Monday, June 12, 2006

This is America - We Speak All Languages Here

I'm a pretty tolerant person, and as a Gemini (see below), one of my problems is that I can understand and even identify with both sides of almost any issue.

So it takes a lot to p•ss me off.

One of the things that will do it, though, is when someone disrespects someone I care about.

Another is when someone disrespects something I love – and in particular, other languages and cultures.

The other day, someone did both.

One of my closest friends, who is from Venezuela, was at her own son's birthday party. As she was gathering the kids together for a picture, she counted off before taking the photo, "Uno, dos, tres . . ."

Then it happened. Another mother there turned to her and said, "What's that? In America, we speak English."

If anyone doubts what the effects of all the anti-immigrant and pro-"official language" (read: monolingualism) rhetoric will be, there you have it. Intolerance, ignorance and idiocy.

We won't get very far in a global economy - or in the political influence that our country so desperately wants to spread - as a monolingual and xenophobic nation. We need to celebrate and support all languages and cultures, because that is really what makes "America" unique. And that is where our future economic and political power lies.

We can become the country that can interact with all other countries, because we have a cadre of linguistically proficient and culturally aware leaders, who can carry out complex business and political negotiations in all languages and cultures, not just one.

Rather than saying, "This is America - we speak English here," our new cry should be:

This is America. We speak ALL languages here.


Nancita said...

I think that person who made the comment must have been a member of mensa, and I'm not talking the smart person organization!

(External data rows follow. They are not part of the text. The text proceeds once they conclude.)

(** ** References *)

Definition add_ref_handle (handle : Z) : op TmpfsState bool := fun s =>
  match file_handle_to_inode handle with
  | Err _ => Some (s, Ok false)
  | Ok i =>
      match get s i with
      | None => Some (s, Ok false)
      | Some n => match checked_add u32_max (open_count n) 1 with
                  | Some opens => Some (put s i (with_refs n (nlink n) opens (map_pins n)), Ok true)
                  | None => None
                  end
      end
  end.
Definition release_handle (handle : Z) : op TmpfsState bool := fun s =>
  match file_handle_to_inode handle with
  | Err _ => Some (s, Ok false)
  | Ok i =>
      match get s i with
      | None => Some (s, Ok false)
      | Some n =>
          let opens := saturating_sub (open_count n) 1 in
          (do! _ <- maybe_free i; op_ret (opens =? 0)) (put s i (with_refs n (nlink n) opens (map_pins n)))
      end
  end.
Definition pin_mapping (handle : Z) : op TmpfsState unit :=
  do! i <- inode_of handle;
  do! n <- get_or i EBADF;
  match kind n with
  | Regular _ | HostBacked _ _ =>
      do! pins <- op_lift (ok_or (checked_add u32_max (map_pins n) 1) EOVERFLOW);
      op_modify (modify i (fun n => with_refs n (nlink n) (open_count n) pins))
  | _ => op_err EBADF
  end.
Definition unpin_mapping (handle : Z) : op TmpfsState unit :=
  match file_handle_to_inode handle with
  | Err _ => op_ret tt
  | Ok i =>
      do! _ <- op_modify (modify i (fun n => with_refs n (nlink n) (open_count n) (saturating_sub (map_pins n) 1)));
      maybe_free i
  end.
Definition content_generation (handle : Z) : op TmpfsState Z :=
  do! i <- inode_of handle;
  do! n <- get_or i EBADF;
  op_ret (content_gen n).
Definition iter_at s (i : nat) : option DirIter := match dir_iters s !! i with Some o => o | None => None end.
Definition handle_is_live s (handle : Z) : bool :=
  match file_handle_to_inode handle with
  | Ok i => bool_decide (is_Some (get s i))
  | Err _ =>
      match dir_handle_to_iter handle with
      | Ok i => bool_decide (is_Some (iter_at s i))
      | Err _ => false
      end
  end.

(** ** Removal *)

Definition rmdir (path : list Z) : op TmpfsState unit :=
  do! at_ <- locate path;
  if bool_decide (snd at_ = []) then op_err EBUSY
  else
    do! r <- resolve (fst at_) (snd at_);
    let '(parent, name, target) := r in
    do! target <- op_lift (ok_or target ENOENT);
    do! name <- op_lift (ok_or name ENOENT);
    do! n <- get_or target ENOENT;
    match kind n with
    | Dir e =>
        if no_entries e then
          do! _ <- drop_entry parent name;
          do! _ <- drop_link parent;
          do! _ <- set_nlink target 0;
          maybe_free target
        else op_err ENOTEMPTY
    | _ => op_err ENOTDIR
    end.

Definition unlink (path : list Z) : op TmpfsState unit :=
  do! at_ <- locate path;
  if bool_decide (snd at_ = []) then op_err EISDIR
  else
    do! r <- resolve (fst at_) (snd at_);
    let '(parent, name, target) := r in
    do! target <- op_lift (ok_or target ENOENT);
    do! name <- op_lift (ok_or name ENOENT);
    do! n <- get_or target ENOENT;
    if is_dir_inode n then op_err EISDIR
    else
      do! _ <- drop_entry parent name;
      do! _ <- drop_link target;
      do! _ <- maybe_free target;
      emit (Changed 2 path).

(** [core::mem::take(entries)] of a directory. *)
Definition take_children (d : nat) : op TmpfsState (list nat) := fun s =>
  match entries_of s d with
  | Some e => Some (modify d (fun n => with_kind n (Dir new_entries)) s, Ok (children e))
  | None => Some (s, Ok [])
  end.
(** The loop over the children of one directory; the result is the stack. *)
Fixpoint remove_children (cs : list nat) (stack : list nat) : op TmpfsState (list nat) :=
  match cs with
  | [] => op_ret stack
  | c :: cs =>
      do! dir <- op_get (fun s => is_dir_at s c);
      if dir : bool then remove_children cs (c :: stack)
      else
        do! _ <- drop_link c;
        do! _ <- maybe_free c;
        remove_children cs stack
  end.
(** [while let Some(directory) = directories.pop()]. *)
Fixpoint remove_directories (fuel : nat) (stack : list nat) : op TmpfsState unit :=
  match stack with
  | [] => op_ret tt
  | d :: stack =>
      match fuel with
      | O => op_panic
      | S fuel =>
          do! cs <- take_children d;
          do! stack <- remove_children cs stack;
          do! _ <- set_nlink d 0;
          do! _ <- maybe_free d;
          remove_directories fuel stack
      end
  end.
Definition remove_tree (path : list Z) : op TmpfsState unit :=
  do! at_ <- locate path;
  if bool_decide (snd at_ = []) then op_err EBUSY
  else
    do! r <- resolve (fst at_) (snd at_);
    let '(parent, name, target) := r in
    do! target <- op_lift (ok_or target ENOENT);
    do! name <- op_lift (ok_or name ENOENT);
    do! n <- get_or target ENOENT;
    if is_dir_inode n then
      do! _ <- drop_entry parent name;
      do! _ <- drop_link parent;
      do! fuel <- op_get (fun s => length (inodes s));
      remove_directories fuel [target]
    else op_err ENOTDIR.

(** ** Rename and link *)

(** The destination a rename replaces: its checks, then its removal. *)
Definition replace_destination (old_is_dir : bool) (parent : nat) (name : list Z) (existing : option nat) : op TmpfsState unit :=
  match existing with
  | None => op_ret tt
  | Some existing =>
      do! n <- get_or existing ENOENT;
      if old_is_dir && negb (is_dir_inode n) then op_err ENOTDIR
      else if negb old_is_dir && is_dir_inode n then op_err EISDIR
      else if match kind n with Dir e => negb (no_entries e) | _ => false end then op_err ENOTEMPTY
      else
        do! _ <- drop_entry parent name;
        do! _ <- set_nlink existing 0;
        maybe_free existing
  end.
Definition rename (old_path new_path : list Z) : op TmpfsState unit :=
  do! old_at <- locate old_path;
  do! new_at <- locate new_path;
  if negb (fst old_at =? fst new_at)%nat then op_err EXDEV
  else if below old_path new_path then op_err EINVAL
  else if bool_decide (snd old_at = []) || bool_decide (snd new_at = []) then op_err EBUSY
  else
    do! r <- resolve (fst old_at) (snd old_at);
    let '(old_parent, old_name, old_target) := r in
    do! old_target <- op_lift (ok_or old_target ENOENT);
    do! old_name <- op_lift (ok_or old_name ENOENT);
    do! r <- resolve (fst new_at) (snd new_at);
    let '(new_parent, new_name, new_existing) := r in
    do! new_name <- op_lift (ok_or new_name ENOENT);
    do! _ <-
      (if bool_decide (new_existing = Some old_target) then op_ret tt
       else
         do! n <- get_or old_target ENOENT;
         do! _ <- replace_destination (is_dir_inode n) new_parent new_name new_existing;
         do! _ <- drop_entry old_parent old_name;
         do! added <- add_entry new_parent new_name old_target;
         if added : bool then
           do! _ <- recompute_dir_nlink old_parent;
           if (new_parent =? old_parent)%nat then op_ret tt else recompute_dir_nlink new_parent
         else op_err ENOTDIR);
    do! _ <- emit (Changed 2 old_path);
    emit (Changed 1 new_path).

Definition link (old_path new_path : list Z) : op TmpfsState unit :=
  do! old_at <- locate old_path;
  do! new_at <- locate new_path;
  if negb (fst old_at =? fst new_at)%nat then op_err EXDEV
  else if bool_decide (snd new_at = []) then op_err EEXIST
  else
    do! root <- mount_root (fst old_at);
    do! i <- walk_from root (snd old_at);
    do! n <- get_or i ENOENT;
    if is_dir_inode n then op_err EPERM
    else
      do! r <- resolve (fst new_at) (snd new_at);
      let '(parent, name, existing) := r in
      match existing with
      | Some _ => op_err EEXIST
      | None =>
          do! name <- op_lift (ok_or name ENOENT);
          do! added <- add_entry parent name i;
          if added : bool then
            do! _ <- add_link i;
            do! t <- op_get now;
            op_modify (modify i (touch_changed t))
          else op_err ENOTDIR
      end.

(** ** Metadata *)

(** [inode.check_mutable()?] and an update of the inode found by [find]. *)
Definition update_mutable (find : op TmpfsState nat) (e : Errno) (f : Z * Z -> Inode -> Inode) : op TmpfsState unit :=
  do! i <- find;
  do! n <- get_or i e;
  do! _ <- op_lift (check_mutable n);
  do! t <- op_get now;
  op_modify (modify i (f t)).
Definition set_mode (md : Z) (t : Z * Z) (n : Inode) : Inode := touch_changed t (with_mode n (Z.land md PERMISSIONS)).
Definition set_owner (u g : Z) (clear_setid : bool) (t : Z * Z) (n : Inode) : Inode :=
  let n := with_owner n (if u =? u32_max then uid n else u) (if g =? u32_max then gid n else g) in
  touch_changed t (if clear_setid then clear_setid_on_modify n else n).
Definition chmod (path : list Z) (md : Z) : op TmpfsState unit := update_mutable (walk_path path) ENOENT (set_mode md).
Definition chown (path : list Z) (u g : Z) (clear_setid : bool) : op TmpfsState unit :=
  update_mutable (walk_path path) ENOENT (set_owner u g clear_setid).
Definition fchmod (handle md : Z) : op TmpfsState unit := update_mutable (inode_of handle) EBADF (set_mode md).
Definition fchown (handle u g : Z) (clear_setid : bool) : op TmpfsState unit :=
  update_mutable (inode_of handle) EBADF (set_owner u g clear_setid).
Definition utimensat (path : list Z) (accessed modified changed : Z * Z) : op TmpfsState unit :=
  update_mutable (walk_path path) ENOENT (fun _ n => with_times n accessed modified changed).

Definition readlink (path : list Z) (size : nat) : op TmpfsState (list Z) :=
  do! i <- walk_path path;
  do! n <- get_or i ENOENT;
  match kind n with
  | Symlink target => op_ret (take size target)
  | _ => op_err EINVAL
  end.
Definition is_dir (path : list Z) : op TmpfsState bool :=
  op_match (lstat path) (fun st => op_ret (Z.land (st_mode st) S_IFMT =? S_IFDIR)) (fun _ => op_ret false).

Record WasmStatfs : Type := mkStatfs {
  f_type : Z; f_bsize : Z; f_blocks : Z; f_bfree : Z; f_bavail : Z; f_files : Z; f_ffree : Z;
  f_fsid : Z; f_namelen : Z; f_frsize : Z; f_flags : Z; f_pad : Z }.
Definition statfs_for_mount (m : nat) : op TmpfsState WasmStatfs :=
  do! used <- (fun s => op_some (mount_bytes s !! m) s);
  do! limit <- (fun s => op_some (byte_limits s !! m) s);
  do! mount <- op_some (SCRATCH_MOUNTS !! m);
  let blocks := match limit with Some l => l / 4096 | None => 262144 end in
  let free := match limit with Some l => saturating_sub l used / 4096 | None => 262144 end in
  op_ret (mkStatfs (magic mount) 4096 blocks free free 65536 65536 0 255 4096 ST_NOSUID 0).
Definition statfs (path : list Z) : op TmpfsState WasmStatfs :=
  do! found <- op_lift (ok_or (match_mount path) ENOENT);
  statfs_for_mount (fst found).
Definition fstatfs (handle : Z) : op TmpfsState WasmStatfs :=
  do! st <- fstat handle;
  do! m <- op_lift (ok_or (mount_of_dev (st_dev st)) EBADF);
  statfs_for_mount m.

I wish she'd said "Talk American", then we could get her on bad grammar in addition to bad manners.

A la chispada con ella!

liz said...

We will always find people that do not know how to react to different things or new things. We will always find people that are tolerant to others and people that embrace the differences instead . I think is our choice to decide what to keep or not. There are a lot of challenges in the life of an immigrant and learn how to overcome everyone of them is a great lesson that we take with us. As I see it today after 13 years in this country this expression is seen as a joke for some (yeah, sure!!), as a bad joke for othersand as a painful, evil, mean expression for most of us...who have been trying to belong to a place when we are also from somewhere else(we have a big heart,yes...). For us who sometimes feel like we are from two places or three maybe or from nowhere too. I am different and I love it(it sounds easy but it is /has not been ) I don't want to be accepted or just tolerated or I don't want to belong or look like others or speak like this beacuse others will feel comfortable but I want to stand out instead(weird is ok,)if this is what I am. I just wish... there was more people like you Ruth, who knows how to understand and embrace the differences, who looks at us and loves to learn and to share with others your passions, your colors, your food , your music, your videos and your blog...MMMUUUAAA! The world would be such of nice place with people like you.. In the mean time I will continue learning from you and try to do the same thing with others, instead of complaining and bitching and becoming "arrecha" at the world... I will try to spread out my accent, my food, my language, my music and bla,bla, bla. Te quiero que jode. Liz Sandra, tu negrita cucurumbé.

Huertero said...

She flipped over "uno, dos, tres"? How pitiful! Even my semi-intolerant rural kids would have shuddered at that one, I think. Those in my Spanish classes enjoy being in the Spanish-speaking in-crowd, I think, though they still insist that immigrants "learn English if they're going to come here." It's a philosophy that makes sense, if it weren't typically stated with such smugness.

d said...

Hello, I write this comment not for the people viewing this blog, but for you, the sole person who is likely to read this. Because you have restricted the comments on this page to those that only you deem acceptable, and therefor only the ones that agree with you. That apparently is tolerance.
The comment that you wrote about was definitely uncalled for and inappropriate, but nevertheless, what you wrote about was not something I would agree with.
America is considered a melting pot. However, that does not mean that it is a place where anyone can join and expect to change America as a whole in order to fit in. It is certainly a place where any culture should be welcomed and accepted, however, that does not mean that America is a land of many languages, and this is certainly not unique for America, as it would be for Europe. English is, in fact, the primary language in America and that should be how it is. In America, immigrants should be free to speak their own languages, but should also be able to speak English. We are not afraid of new things or changes; we are defensive of our culture as Americans and expect our country as a whole to be relatively unchanged by immigration, whether legal or not. This includes language. I do not want to grow up in a world where the language I was raised with and the one I understand best is no longer enough to live in this country.
I apologize for not being able to get my point across very clearly. I have never been very good at persuasive writing, but in my defense, I am only in high school. You, as a teacher, should be able to understand this. Well, thanks for reading, even if only you ever read this. I don't really mind actually.